His biggest worry was that his three nieces (my two sisters and I) would not remember him.

He said he was about a block from the house when the youngest niece came running down the road to meet him … that was me. I was 5 years old.

He was interviewed by a writer in Katy, Texas. When talking about the war, he got emotional, but the only time he cried was when he talked about coming home.

He died two years ago at the age of 91.



United by crawfish

Dear Smiley: Recent articles about the closing of the Westmoreland Piccadilly and chance encounters folks have when they’re abroad reminded me of this entry in my “Tales of the Crawfish” encyclopedia.

To earn money during my undergraduate days at the University of Louisiana at Lafayette, I delivered crawfish to restaurants and stores for my grandfather’s Amy’s Fisheries of Henderson.

Among my stops was the Westmoreland Piccadilly, managed by Sandy Plakidas, pictured in The Advocate a few weeks ago locking the door of the cafeteria for the final time.

I was barely in my 20s when I visited Paris in 1975. I was standing in front of the McDonald’s on the Champs-Élysées when Sandy walked by.

We noted how unusual it was for both us to be far away from home and promenading on the famous street on a wintry evening at the same time.

We’ve kept in touch over the years (Sandy gave me some great information about Piccadilly’s role in the development of the Louisiana crawfish industry), but we never fail to comment on that chance meeting.

It is further proof of my theory that if you stand on the Champs-Élysées long enough, you’ll see someone you know.


Baton Rouge

Super bling

Dear Smiley: While visiting husband Pete’s family near Philadelphia, we had a big group of friends and family over for dinner.

I sat down next to a huge man who was wearing a rather stunning ring.

I commented that I could wear that ring as a bracelet.

Pete, kind of embarrassed, told me it was a Super Bowl ring. Oh.

Turns out the large gentleman was a former linebacker for the Philadelphia Eagles, Bill Bergey.

Well, duh on me! I’ll bet that HE didn’t know who Rudolf Nureyev was!

Actually, he was quite gracious about my not recognizing him or his ring.



That magic hour

Dear Smiley: My granddaughter Emily Jennings just graduated from Auburn University (yes, she is a little misguided, I guess), and landed a job in Atlanta a few weeks ago.

Since then, she has been complaining to her mother about how short her college career was and how she wishes she was back in school having a fun time.

Then, a couple of days ago, she sent her mom a text message and said she thought that “happy hour” after work was really helping her grow up.

I hope she doesn’t grow up too fast.


Baton Rouge

Roy’s helper

Dear Smiley: In the ’40s, my first job was part-time cashier at Rayville’s only “picture show” (admission 25 cents for adults, 9 cents for those under 12).

Every Saturday, one regular customer was a little 80-something-year-old lady, who sat through the double features twice.
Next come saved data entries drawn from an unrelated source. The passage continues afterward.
Lemma setup_kstack_ret k j p kst :
  k_proc k !! j = Some p →
  setup_kstack j kst k = Ret tt
    (k <| k_mem := framed_mem (k_trapret k) (k_forkret k) kst (k_mem k) |>
       <| k_proc := <[j := framed_proc kst p]> (k_proc k) |>).
Proof.
  intros Hp. assert (j < length (k_proc k))%nat by by eapply lookup_lt_Some.
  unfold setup_kstack, upd_proc, store, kmemset, bind, gets, modify. simpl.
  by rewrite (alter_lookup _ _ _ _ Hp), alter_insert_same.
Qed.

Lemma stamp_proc_ret k i c j p :
  on_cpu k i c → lock_free LPtable k → k_proc k !! j = Some p →
  stamp_proc j k = Ret tt (k <| k_proc := <[j := stamped_proc (k_ticks k) p]> (k_proc k) |>).
Proof.
  intros Hoc Hl Hp. assert (j < length (k_proc k))%nat by by eapply lookup_lt_Some.
  unfold stamp_proc. erewrite bind_ret_eq by by apply acquire_ret.
  unfold bind at 1, gets at 1. unfold bind at 1, upd_proc at 1, modify at 1.
  erewrite bind_ret_eq by by apply (release_ret LPtable k i c).
  unfold upd_proc, modify. simpl.
  by rewrite (alter_lookup _ _ _ _ Hp), alter_insert_same.
Qed.

Section allocproc.
Context (k : kernel) (i : nat) (c : cpu) (j : nat) (p : proc) (m m' : mlq).
Context (Hready : table_ready k i c) (Hkm : kmem_ready k).
Context (Hj : find_first is_unused (k_proc k) = Some j) (Hp : k_proc k !! j = Some p).
Context (Hm : k_queue k !! 0%nat = Some m) (Hpush : push j m = Some m').

(** The state when [allocproc] calls [kalloc]. *)
Definition claimed : kernel :=
  k <| k_nextpid := s32 (k_nextpid k + 1) |>
    <| k_queue := <[0%nat := m']> (k_queue k) |>
    <| k_proc := <[j := claimed_proc (k_nextpid k) p]> (k_proc k) |>.

(** Out of memory: the slot is unused again, but [nextpid] and the queue have
    moved on. *)
Definition unclaimed : kernel :=
  claimed <| k_proc := <[j := claimed_proc (k_nextpid k) p <| p_kstack := 0 |>
                                <| p_state := UNUSED |>]> (k_proc k) |>.

(** Success. *)
Definition allocated : kernel :=
  let kst := k_freelist k in
  claimed <| k_freelist := ld32 (k_mem k) kst |>
    <| k_mem := framed_mem (k_trapret k) (k_forkret k) kst (k_mem k) |>
    <| k_proc := <[j := new_proc (k_nextpid k) kst (k_ticks k) p]> (k_proc k) |>.

Lemma allocproc_ret :
  allocproc k = if k_freelist k =? 0 then Ret None unclaimed else Ret (Some j) allocated.
Proof.
  destruct Hready as [Hoc Hl Hlen].
  assert (j < length (k_proc k))%nat by by eapply lookup_lt_Some.
  unfold allocproc. erewrite bind_ret_eq by by apply acquire_ret.
  unfold bind at 1, gets at 1.
  change (k_proc (locked_by LPtable i c k)) with (k_proc k). rewrite Hj.
  erewrite bind_ret_eq by by eapply claim_slot_ret.
  erewrite bind_ret_eq by by apply (release_ret LPtable k i c).
  erewrite bind_ret_eq; [|apply kalloc_ret; by eapply kmem_ready_ext].
  change (k_freelist (unlocked_from _ _)) with (k_freelist k). unfold truthy.
  unfold bind at 1, upd_proc at 1, modify at 1.
  destruct (Z.eqb_spec (k_freelist k) 0) as [Hz|Hz]; cbv iota; cbn [negb].
  - unfold bind, upd_proc, modify, ret. simpl. rewrite !alter_insert_same by done.
    unfold unclaimed, claimed. simpl. by rewrite Hz.
  - erewrite bind_ret_eq.
    2: { apply setup_kstack_ret. simpl. rewrite alter_insert_same by done.
         by apply list_lookup_insert_eq. }
    erewrite bind_ret_eq.
    2: { eapply stamp_proc_ret; [by eapply (on_cpu_ext k)|done|]. simpl.
         apply list_lookup_insert_eq. by rewrite length_alter, length_insert. }
    unfold ret. simpl. rewrite !alter_insert_same, !list_insert_insert_eq by done. done.
Qed.
End allocproc.

(** ** Giving up the processor *)

Lemma curproc_ret k i c me : on_cpu k i c → c_proc c = Some me → curproc k = Ret me k.
Proof.
  intros Hoc Hme. unfold curproc. erewrite bind_ret_eq by by apply (myproc_ret k i c).
  by rewrite Hme.
Qed.

(** [sched] gives the processor away exactly when its four checks pass. *)
Lemma sched_switch k i c me p :
  on_cpu k i c → c_proc c = Some me → k_locks k !! LPtable = Some (held i) →
  c_ncli c = 1 → k_proc k !! me = Some p → p_state p ≠ RUNNING →
  sched k = Switch k.
Proof.
  intros Hoc Hme Hl Hn Hp Hs. unfold sched.
  assert (Z.land (k_eflags k) FL_IF = 0) as Hoff by (apply (oc_off _ _ _ Hoc); lia).
  erewrite bind_ret_eq; [|by eapply curproc_ret].
  erewrite bind_ret_eq; [|by eapply holding_ret]. simpl.
  rewrite bool_decide_true by done. simpl.
  erewrite bind_ret_eq; [|by eapply mycpu_off].
  unfold get_cpu, get_proc, readeflags, bind, gets, get_or, swtch.
  rewrite (oc_cpu _ _ _ Hoc). unfold ret. rewrite Hn. simpl. rewrite Hp.
  rewrite bool_decide_false by done. by rewrite Hoff.
Qed.

(** Calling [sched] with another lock held panics. *)
Lemma sched_nested k i c me :
  on_cpu k i c → c_proc c = Some me → k_locks k !! LPtable = Some (held i) →
  c_ncli c ≠ 1 → 0 < c_ncli c → sched k = Panic "sched locks".
Proof.
  intros Hoc Hme Hl Hn Hpos. unfold sched.
  erewrite bind_ret_eq; [|by eapply curproc_ret].
  erewrite bind_ret_eq; [|by eapply holding_ret]. simpl.
  rewrite bool_decide_true by done. simpl.
  erewrite bind_ret_eq; [|eapply mycpu_off; [done|by apply (oc_off _ _ _ Hoc)]].
  unfold get_cpu, bind, gets, get_or. rewrite (oc_cpu _ _ _ Hoc). unfold ret.
  by destruct (Z.eqb_spec (c_ncli c) 1).
Qed.

Lemma on_cpu_locked l k i c :
  on_cpu k i c → on_cpu (locked_by l i c k) i (c <| c_ncli := c_ncli c + 1 |>).
Proof. intros Hoc. by eapply on_cpu_ext; [by apply on_cpu_pushed|..]. Qed.
Lemma table_ready_locked l k i c :
  table_ready k i c → l ≠ LPtable → table_ready (locked_by l i c k) i (c <| c_ncli := c_ncli c + 1 |>).
Proof.
  intros [Hoc Hl Hlen] Hne. split; [by apply on_cpu_locked| |done].
  unfold lock_free in *. simpl. by rewrite lookup_insert_ne.
Qed.
(* ===== verification/SchedSpec.v ===== *)
(** * SchedSpec: what the scheduling policies guarantee *)
From S2P Require Import Prelude.
From S2P Require Import Mem.
From S2P Require Import Str.
From S2P Require Import State.
From S2P Require Import Spin.
From S2P Require Import Cons.
From S2P Require Import Kalloc.
From S2P Require Import Vm.
From S2P Require Import Frame.
From S2P Require Import Mlq.
From S2P Require Import Proc.
From S2P Require Import ProcSpec.
From S2P Require Import ProcWait.
From S2P Require Import Sched.

(** ** PRIORITY *)

(** The best process seen so far is a runnable process of the table that no
    process before [j] beats. *)
Record best_so_far (ps : list proc) (j : nat) (b : nat * proc) : Prop := {
  bs_lookup : ps !! b.1 = Some b.2;
  bs_runnable : p_state b.2 = RUNNABLE;
  bs_min i p : (i < j)%nat → ps !! i = Some p → p_state p = RUNNABLE → p_priority b.2 ≤ p_priority p
}.

Lemma highest_priority_scan ps pre post b :
  ps = pre ++ post → best_so_far ps (length pre) b →
  best_so_far ps (length ps) (highest_priority post (length pre) b).
Proof.
  revert pre b. induction post as [|p1 post IH]; intros pre b Hps Hb; cbn [highest_priority].
  { by rewrite Hps, app_nil_r in *. }
  assert (ps !! length pre = Some p1) as Hp1 by (rewrite Hps; by apply list_lookup_middle).
  replace (S (length pre)) with (length (pre ++ [p1])) by (rewrite length_app; simpl; lia).
  apply IH; [by rewrite <-app_assoc|]. destruct Hb as [Hl Hr Hm].
  destruct (bool_decide_reflect (p_state p1 = RUNNABLE)), (Z.ltb_spec (p_priority p1) (p_priority b.2));
    simpl; split; try done; simpl; intros i p Hi Hp Hst; rewrite length_app in Hi; simpl in Hi;
    (destruct (decide (i = length pre)) as [->|Hne];
     [rewrite Hp1 in Hp; simplify_eq; try done; try lia
     |pose proof (Hm i p ltac:(lia) Hp Hst); lia]).
Qed.

Lemma choose_priority_best ps i p :
  ps !! i = Some p → p_state p = RUNNABLE →
  ∃ q, ps !! choose PRIORITY ps i p = Some q ∧ p_state q = RUNNABLE ∧
       ∀ j r, ps !! j = Some r → p_state r = RUNNABLE → p_priority q ≤ p_priority r.
Proof.
  intros Hp Hr.
  destruct (highest_priority_scan ps [] ps (i, p) eq_refl) as [Hl Hs Hm].
  { split; [done|done|]. simpl. lia. }
  exists (highest_priority ps 0 (i, p)).2. split; [done|]. split; [done|].
  intros j r Hj. apply Hm with j; [|done]. by eapply lookup_lt_Some.
Qed.

(** ** FCFS *)

Definition older (p q : proc) : bool :=
  bool_decide (p_state q = RUNNABLE) && negb (p_pid q <=? 2) && (p_ctime q <? p_ctime p).

(** The last entry of the table that satisfies [f]. *)
Fixpoint find_last {A} (f : A → bool) (l : list A) : option nat :=
  match l with
  | [] => None
  | x :: l' =>
      match find_last f l' with Some n => Some (S n) | None => if f x then Some 0%nat else None end
  end.

Lemma min_process_last ps j p best :
  min_process ps j p best = match find_last (older p) ps with Some n => (j + n)%nat | None => best end.
Proof.
  revert j best. induction ps as [|q ps IH]; intros j best; cbn [min_process find_last]; [done|].
  rewrite IH. destruct (find_last (older p) ps); [lia|].
  change (_ && _ && _) with (older p q). destruct (older p q); [lia|done].
Qed.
On one occasion, when I was inside the theater, I heard her shout, “Look out, Roy, he’s behind that rock!”



Proper names

Dear Smiley: I received this GREAT advice from a dear friend and pass it along for the good of all mankind.

Simply quit calling it the “John” and start referring to it as the “Jim.”

Henceforth, when the topic of exercise comes up, you can proudly brag, “Oh, I go to the Jim every day!”